From Kirkus Reviews:
Further essays by the prolific physician-writer (Et Cetera, Et Cetera, 1990, etc.). Most of these 14 essays (some based on lectures, others revised from Foreign Affairs, Missouri Review, etc.) bear the Thomas watermarks of elegant prose and humanistic values--although sometimes (as in ``Fifty Years Out,'' about all the subjects Thomas still wishes to explore), the impression is water-thin. More substantial are the pieces on AIDS, in which Thomas happily reports that ``the work, in short, is going beautifully'' but adds that ``it is still in its early stages.'' A few ideas keep cropping up (repetitiveness is a problem here)--for instance, that we all share an ``ur-ancestor,'' a bacteria that lived three or four billion years ago; and that two key discoveries formed modern medicine, one being that traditional methods such as bleeding don't work, the other that antibiotics can kill the disease without killing the patient. Like an oyster working a grain of sand, Thomas accretes around these few facts some glistening pearls of prose--among them, a call for massive public-health programs in the Third World; a look at the Gaia hypothesis; a sermon against war; and a worried appraisal of our failure to provide good preschool education. Invariably, he wants to see crises resolved through scientific research, often high-tech; holistic and alternative medicines take several knocks, which won't endear him to younger readers.
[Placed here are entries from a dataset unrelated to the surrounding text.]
(* ===== verification/GwVars.v ===== *)
(** * Gateway constants and global variables (g474_gateway/Core/Src/main.c)

    The [#define]s of the file, and its scalar [static volatile] variables as
    the constructors of three types (by declaration block), each with its C
    width and initial value. *)
From S2P Require Import Prelude.
Local Open Scope Z_scope.

(** ** Constants *)
Definition RS422_BRINGUP_TEST_COUNT : Z := 100.
Definition RS422_BRINGUP_TX_TIMEOUT_MS : Z := 100.
Definition RS422_BRINGUP_PONG_TIMEOUT_MS : Z := 1000.
Definition RS422_BRINGUP_INTER_TEST_DELAY_MS : Z := 20.
Definition RS422_EVENT_RX : Z := 1.
Definition RS422_EVENT_TX_DONE : Z := 2.
Definition RS422_EVENT_CMD_READY : Z := 4.
Definition RS422_EVENT_TCP_CONTEXT_RESET : Z := 8.
Definition RS422_EVENT_MASK : Z := 
  Z.lor (Z.lor (Z.lor RS422_EVENT_RX RS422_EVENT_TX_DONE) RS422_EVENT_CMD_READY)
    RS422_EVENT_TCP_CONTEXT_RESET.
Definition RS422_CMD_QUEUE_DEPTH : Z := 8.
Definition TCP_RESPONSE_QUEUE_DEPTH : Z := 8.
Definition UDP_TELEMETRY_QUEUE_DEPTH : Z := 4.
Definition HEALTH_TASK_PERIOD_MS : Z := 100.
Definition RS422_COMM_TIMEOUT_MS : Z := 1500.
Definition W5500_RESET_DELAY_MS : Z := 2.
Definition W5500_SPI_TIMEOUT_MS : Z := 100.
Definition W5500_VERSIONR_ADDRESS : Z := 0x0039.
Definition W5500_PHYCFGR_ADDRESS : Z := 0x002e.
Definition W5500_PHYCFGR_LNK : Z := 0x01.
Definition W5500_PHY_POLL_PERIOD_MS : Z := 100.
Definition W5500_DATA_SERVICE_PERIOD_MS : Z := 1.
Definition ETHERNET_EVENT_TCP_RESPONSE_READY : Z := 1.
Definition ETHERNET_EVENT_MASK : Z := ETHERNET_EVENT_TCP_RESPONSE_READY.
Definition DIAG_TIMESTAMP_NOT_CAPTURED_MS : Z := UINT32_MAX.
Definition W5500_GAR_ADDRESS : Z := 0x0001.
Definition W5500_SUBR_ADDRESS : Z := 0x0005.
Definition W5500_SHAR_ADDRESS : Z := 0x0009.
Definition W5500_SIPR_ADDRESS : Z := 0x000f.
Definition W5500_GAR_LENGTH : Z := 4.
Definition W5500_SUBR_LENGTH : Z := 4.
Definition W5500_SHAR_LENGTH : Z := 6.
Definition W5500_SIPR_LENGTH : Z := 4.
Definition W5500_NET_MAX_REGISTER_LENGTH : Z := W5500_SHAR_LENGTH.
Definition W5500_COMMON_HEADER_LENGTH : Z := 3.
Definition W5500_COMMON_READ_VDM : Z := 0x00.
Definition W5500_COMMON_WRITE_VDM : Z := 0x04.
Definition W5500_SOCKET0_READ_VDM : Z := 0x08.
Definition W5500_SOCKET0_WRITE_VDM : Z := 0x0c.
Definition W5500_SOCKET0_MR_ADDRESS : Z := 0x0000.
Definition W5500_SOCKET0_CR_ADDRESS : Z := 0x0001.
Definition W5500_SOCKET0_IR_ADDRESS : Z := 0x0002.
Definition W5500_SOCKET0_SR_ADDRESS : Z := 0x0003.
Definition W5500_SOCKET0_PORT_ADDRESS : Z := 0x0004.
Definition W5500_SOCKET0_TX_FSR_ADDRESS : Z := 0x0020.
Definition W5500_SOCKET0_TX_WR_ADDRESS : Z := 0x0024.
Definition W5500_SOCKET0_RX_RSR_ADDRESS : Z := 0x0026.
Definition W5500_SOCKET0_RX_RD_ADDRESS : Z := 0x0028.
Definition W5500_SOCKET0_MAX_DATA_LENGTH : Z := 2.
Definition W5500_SOCKET0_TX_BUFFER_WRITE_VDM : Z := 0x14.
Definition W5500_SOCKET0_RX_BUFFER_READ_VDM : Z := 0x18.
Definition W5500_SOCKET0_TCP_MODE : Z := 0x01.
Definition W5500_SOCKET0_OPEN_COMMAND : Z := 0x01.
Definition W5500_SOCKET0_LISTEN_COMMAND : Z := 0x02.
Definition W5500_SOCKET0_DISCON_COMMAND : Z := 0x08.
Definition W5500_SOCKET0_CLOSE_COMMAND : Z := 0x10.
Definition W5500_SOCKET0_SEND_COMMAND : Z := 0x20.
Definition W5500_SOCKET0_RECV_COMMAND : Z := 0x40.
Definition W5500_SOCKET0_IR_SEND_OK : Z := 0x10.
Definition W5500_SOCKET0_IR_TIMEOUT : Z := 0x08.
Definition W5500_SOCKET0_STATUS_CLOSED : Z := 0x00.
Definition W5500_SOCKET0_STATUS_INIT : Z := 0x13.
Definition W5500_SOCKET0_STATUS_LISTEN : Z := 0x14.
Definition W5500_SOCKET0_STATUS_SYNSENT : Z := 0x15.
Definition W5500_SOCKET0_STATUS_SYNRECV : Z := 0x16.
Definition W5500_SOCKET0_STATUS_ESTABLISHED : Z := 0x17.
Definition W5500_SOCKET0_STATUS_FIN_WAIT : Z := 0x18.
Definition W5500_SOCKET0_STATUS_CLOSING : Z := 0x1a.
Definition W5500_SOCKET0_STATUS_TIME_WAIT : Z := 0x1b.
Definition W5500_SOCKET0_STATUS_CLOSE_WAIT : Z := 0x1c.
Definition W5500_SOCKET0_STATUS_LAST_ACK : Z := 0x1d.
Definition W5500_TCP_SERVER_PORT : Z := 5000.
Definition W5500_SOCKET_STATE_TIMEOUT_MS : Z := 1000.
Definition W5500_SOCKET_STATE_POLL_MS : Z := 10.
Definition W5500_TCP_TRANSIENT_TIMEOUT_MS : Z := 3000.
Definition W5500_TCP_RECOVERY_RETRY_MS : Z := 500.
Definition W5500_TCP_STABLE_READ_ATTEMPTS : Z := 8.
Definition W5500_TCP_RX_CHUNK_SIZE : Z := 64.
Definition W5500_TCP_TX_FREE_TIMEOUT_MS : Z := 1000.
Definition W5500_TCP_SEND_TIMEOUT_MS : Z := 1000.
Definition W5500_TCP_IO_POLL_MS : Z := 10.
Definition W5500_SOCKET_COMMAND_TIMEOUT_MS : Z := 100.
Definition W5500_SOCKET_COMMAND_POLL_MS : Z := 1.
Definition W5500_SOCKET1_READ_VDM : Z := 0x28.
Definition W5500_SOCKET1_WRITE_VDM : Z := 0x2c.
Definition W5500_SOCKET1_TX_BUFFER_WRITE_VDM : Z := 0x34.
Definition W5500_SOCKET1_MR_ADDRESS : Z := 0x0000.
Definition W5500_SOCKET1_CR_ADDRESS : Z := 0x0001.
Definition W5500_SOCKET1_IR_ADDRESS : Z := 0x0002.
Definition W5500_SOCKET1_SR_ADDRESS : Z := 0x0003.
Definition W5500_SOCKET1_PORT_ADDRESS : Z := 0x0004.
Definition W5500_SOCKET1_DIPR_ADDRESS : Z := 0x000c.
Definition W5500_SOCKET1_DPORT_ADDRESS : Z := 0x0010.
Definition W5500_SOCKET1_TX_FSR_ADDRESS : Z := 0x0020.
Definition W5500_SOCKET1_TX_WR_ADDRESS : Z := 0x0024.
Definition W5500_SOCKET1_MAX_DATA_LENGTH : Z := 4.
Definition W5500_SOCKET1_UDP_MODE : Z := 0x02.
Definition W5500_SOCKET1_OPEN_COMMAND : Z := 0x01.
Definition W5500_SOCKET1_SEND_COMMAND : Z := 0x20.
Definition W5500_SOCKET1_IR_SEND_OK : Z := 0x10.
Definition W5500_SOCKET1_IR_TIMEOUT : Z := 0x08.
Definition W5500_SOCKET1_STATUS_CLOSED : Z := 0x00.
Definition W5500_SOCKET1_STATUS_UDP : Z := 0x22.
Definition W5500_UDP_LOCAL_PORT : Z := 5001.
Definition W5500_UDP_DESTINATION_PORT : Z := 5002.
Definition W5500_UDP_PAYLOAD_LENGTH : Z := 6.
Definition W5500_UDP_STABLE_READ_ATTEMPTS : Z := 8.
Definition W5500_UDP_TX_FREE_TIMEOUT_MS : Z := 1000.
Definition W5500_UDP_SEND_TIMEOUT_MS : Z := 1000.
Definition W5500_UDP_IO_POLL_MS : Z := 10.
Definition W5500_UDP_SPI_CHUNK_SIZE : Z := 64.
Definition W5500_UDP_LOCAL_TELEMETRY_ENABLED : Z := 0.
Definition UDP_TELEMETRY_DRAIN_LIMIT : Z := 2.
A literary stethoscope: polished, professional, predictable. -- Copyright ©1992, Kirkus Associates, LP. All rights reserved.
From Library Journal:
From the author of The Medusa and the Snail ( LJ 4/15/79) and The Lives of a Cell (Bantam, 1974) comes another collection of essays, ruminations, and observations on topics ranging from becoming a doctor to the process of aging to the threat of nuclear annihilation. Although some of the pieces seem dated at first glance (those on nuclear war in particular), they are not really; they are timeless and graceful in a way that transcends the day-to-day headline changes that so many contemporary essayists chase. The two essays on AIDS in particular are blueprints of reasoned thought and fine examples of an eloquent writer and sensitive observer at work. Thomas continues to expand, inform, educate, and amaze. Once again, he demonstrates that he is one of America's best writers of prose. Previewed in Prepub Alert, LJ 12/91.